Scott Korb, our first books editor, has a new book of his own out.  Light without Fire is about the first year of the first American Muslim College.  Go buy two copies here.  And give one away as a birthday gift, or something.

Or you can return to our roots by reading this review of Lawrence Wright’s new book on Scientology, “Going Clear,” by our founder, Jeff Sharlet.  We’ll sign off until next time with this irresistible clip:

Before Scientology, there was Aleister Crowley, the English “magician” revered by generations of would-be wizards. When Hubbard and a friend tried to breed an Antichrist according to Crowley’s teachings, even Crowley rolled his eyes: “I get fairly frantic when I contemplate the idiocy of these goats.” Of course, Hubbard – “Source,” just “Source,” no “the,” of Scientology – didn’t really want Crowley’s approval.

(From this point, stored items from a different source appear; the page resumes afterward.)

(** * Activity analysis engine of coros-analyzer

    A shallow embedding of the trace parser ([parseTCX]) and of the
    physiology functions ([calculateGAP], [calculateDecoupling],
    [calculateZones], [getZoneDistribution], [calculateTrainingEffect]),
    followed by the properties of the specification that concern them.

    Numbers.  The program computes with JavaScript numbers.  They are
    modelled by [num]: an exact rational, one of the two infinities, or
    NaN.  Division by zero, the arithmetic of the infinities and the
    comparisons with NaN follow IEEE 754; what is left out is the rounding
    of finite results (finite arithmetic is exact), overflow and underflow,
    and the sign of zero. *)

From Stdlib Require Import QArith Qround Qabs Qminmax ZArith List Bool Lia Lqa
  String.
Import ListNotations.

Local Open Scope Q_scope.

(** ** JavaScript numbers *)

Module JS.

Inductive num : Type :=
| Fin (q : Q)
| PInf
| NInf
| NaN.

Definition isNaN (x : num) : bool :=
  match x with NaN => true | _ => false end.

Definition finite (x : num) : Prop :=
  match x with Fin _ => True | _ => False end.

(** Sign of a number: 1, 0 or -1 (0 for NaN, which every caller treats
    apart). *)
Definition sign (x : num) : Z :=
  match x with
  | Fin q => Z.sgn (Qnum q)
  | PInf => 1%Z
  | NInf => (-1)%Z
  | NaN => 0%Z
  end.

Definition inf_of_sign (s : Z) : num :=
  match s with
  | Zpos _ => PInf
  | Zneg _ => NInf
  | Z0 => NaN
  end.
(** C5: [find_factors] raises [ValueError] exactly when its argument is
    not an [int] or is [<= 0]; for a positive [int] [n] it returns exactly
    the integers of [[1, n]] that divide [n], in strictly ascending order;
    [find_factors(28)] is [[1, 2, 4, 7, 14, 28]], and [find_factors(0)] and
    [find_factors(-3)] raise. *)
Theorem find_factors_divisors :
  (∀ n, (∃ e, find_factors n = Raise e) ↔
        as_int n = None ∨ ∃ z, as_int n = Some z ∧ z ≤ 0) ∧
  (∀ n z, as_int n = Some z → 0 < z →
     ∃ factors,
       find_factors n = Return factors ∧
       (∀ i, i ∈ factors ↔ 1 ≤ i ≤ z ∧ (i | z)) ∧
       StronglySorted Z.lt factors) ∧
  find_factors (PyInt 28) = Return [1; 2; 4; 7; 14; 28] ∧
  find_factors (PyInt 0) = Raise (ValueError "Input must be positive") ∧
  find_factors (PyInt (-3)) = Raise (ValueError "Input must be positive").
Proof.
  split_and!; [apply find_factors_raises| |reflexivity..].
  intros n z Hn Hz. eexists. split_and!.
  - by apply find_factors_positive.
  - intros i. by apply elem_of_factors.
  - eapply sorted_sublist; [apply sublist_filter|apply rangeZ_sorted].
Qed.

Lemma find_factors_divisors_witness :
  ∃ factors,
    find_factors (PyInt 12) = Return factors ∧
    (∀ i, i ∈ factors ↔ 1 ≤ i ≤ 12 ∧ (i | 12)) ∧
    StronglySorted Z.lt factors.
Proof.
  apply (proj1 (proj2 find_factors_divisors) (PyInt 12) 12).
  - reflexivity.
  - lia.
Defined.
(** Close a goal [r0_inv s'] where [s'] differs from [s] in fields the
    invariant does not read, or moves an instruction along the latches. *)
Ltac r0_frame Hs :=
  constructor; simpl; try (by apply Hs);
  repeat match goal with
    | H : ?x = Some _ |- context [?x] => rewrite H
    | H : ?x = None |- context [?x] => rewrite H
    end;
  try done.

Ltac r0_latch Hs proj H :=
  pose proof (proj _ Hs) as H;
  repeat match goal with
    | E : ?x = Some _ |- _ => rewrite E in H
    end.

Lemma writeback_r0 (s : cpu) : r0_inv s -> r0_inv (state_of (Datapath.writeback_stage s)).
Proof.
  intros Hs. unfold Datapath.writeback_stage.
  destruct (negb _); [by r0_frame Hs|]. simpl.
  destruct (MemWb.instruction (mem_wb s)) as [i|] eqn:Hi; [|by r0_frame Hs].
  r0_latch Hs inv_mem_wb Hd. unfold dest_ok_opt, dest_ok in Hd.
  destruct (writes_register (op i)), (rd i) as [r|]; simpl; try by r0_frame Hs.
  destruct (Z.eqb_spec r 0); simpl; [by r0_frame Hs|].
  destruct (py_set (registers s) r _) as [regs|] eqn:Hset; simpl; [|by r0_frame Hs].
  r0_frame Hs.
  rewrite <- (inv_r0 _ Hs). eapply py_set_other_nonneg; [exact Hset|lia..].
Qed.

Lemma memory_r0 (s : cpu) : r0_inv s -> r0_inv (state_of (Datapath.memory_stage s)).
Proof.
  intros Hs. unfold Datapath.memory_stage.
  destruct (negb _); [by r0_frame Hs|]. simpl.
  destruct (ExMem.instruction (ex_mem s)) as [i|] eqn:Hi; [|by r0_frame Hs].
  r0_latch Hs inv_ex_mem Hd.
  repeat case_match; simpl; by r0_frame Hs.
Qed.

Lemma decode_r0 (s : cpu) : r0_inv s -> r0_inv (state_of (Datapath.decode_stage s)).
Proof.
  intros Hs. unfold Datapath.decode_stage.
  destruct (flush s); [by r0_frame Hs|].
  destruct (negb _); [by r0_frame Hs|]. simpl.
  destruct (HazardControl.detect_hazards _ _ _); [by r0_frame Hs|].
  destruct (IfId.instruction (if_id s)) as [i|] eqn:Hi; [|by r0_frame Hs].
  r0_latch Hs inv_if_id Hd.
  repeat case_match; simpl; by r0_frame Hs.
Qed.

Lemma update_view_r0 (s : cpu) : r0_inv s -> r0_inv (Datapath.update_pipeline_view s).
Proof. intros Hs. by r0_frame Hs. Qed.

Lemma fetch_r0_cpu (s : cpu) : r0_inv s -> r0_inv (state_of (CPU.fetch_stage s)).
Proof.
  intros Hs. unfold CPU.fetch_stage.
  destruct (stall s); [by r0_frame Hs|].
  destruct (_ <? _); [|by r0_frame Hs].
  destruct (py_get (instructions s) (pc s)) as [i|] eqn:Hi; [|by r0_frame Hs].
  r0_frame Hs. eapply py_get_Forall; [exact Hi|apply Hs].
Qed.

Lemma fetch_r0_pipeline (s : cpu) :
  r0_inv s -> r0_inv (state_of (CPUPipeline.fetch_stage s)).
Proof.
  intros Hs. unfold CPUPipeline.fetch_stage.
  destruct (stall s); [done|].
  destruct (_ <? _); [|by r0_frame Hs].
  destruct (py_get (instructions s) (pc s)) as [i|] eqn:Hi; [|by r0_frame Hs].
  r0_frame Hs. eapply py_get_Forall; [exact Hi|apply Hs].
Qed.

Lemma execute_r0_cpu (s : cpu) : r0_inv s -> r0_inv (state_of (CPU.execute_stage s)).
Proof.
  intros Hs. unfold CPU.execute_stage, CPU.redirect.
  destruct (negb _); [by r0_frame Hs|]. simpl.
  destruct (HazardControl.apply_forwarding _ _ _) as [v1 v2].
  destruct (IdEx.instruction (id_ex s)) as [i|] eqn:Hi; [|by r0_frame Hs].
  r0_latch Hs inv_id_ex Hd.
  repeat case_match; simpl; by r0_frame Hs.
Qed.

According to the Church of Scientology, he was undercover for “naval intelligence” on a mission that “broke up black magic in America.” Phew!

 

Nathan Schradle is a graduate student in the Religious Studies Program at New York University.


*I don’t mean to make light of a serious illness, but, for the record, SARS killed 750 WORLDWIDE (specifically, in 25 separate countries) during its much-publicized run in 2003. Meanwhile, Six people have died in Oklahoma alone from the flu in the last week. The moral of the story here (at least I think) is always fear the unknown. Also, “Unknown Epidemic!” is way more fascinating than “New disease perhaps as deadly as the common flu!”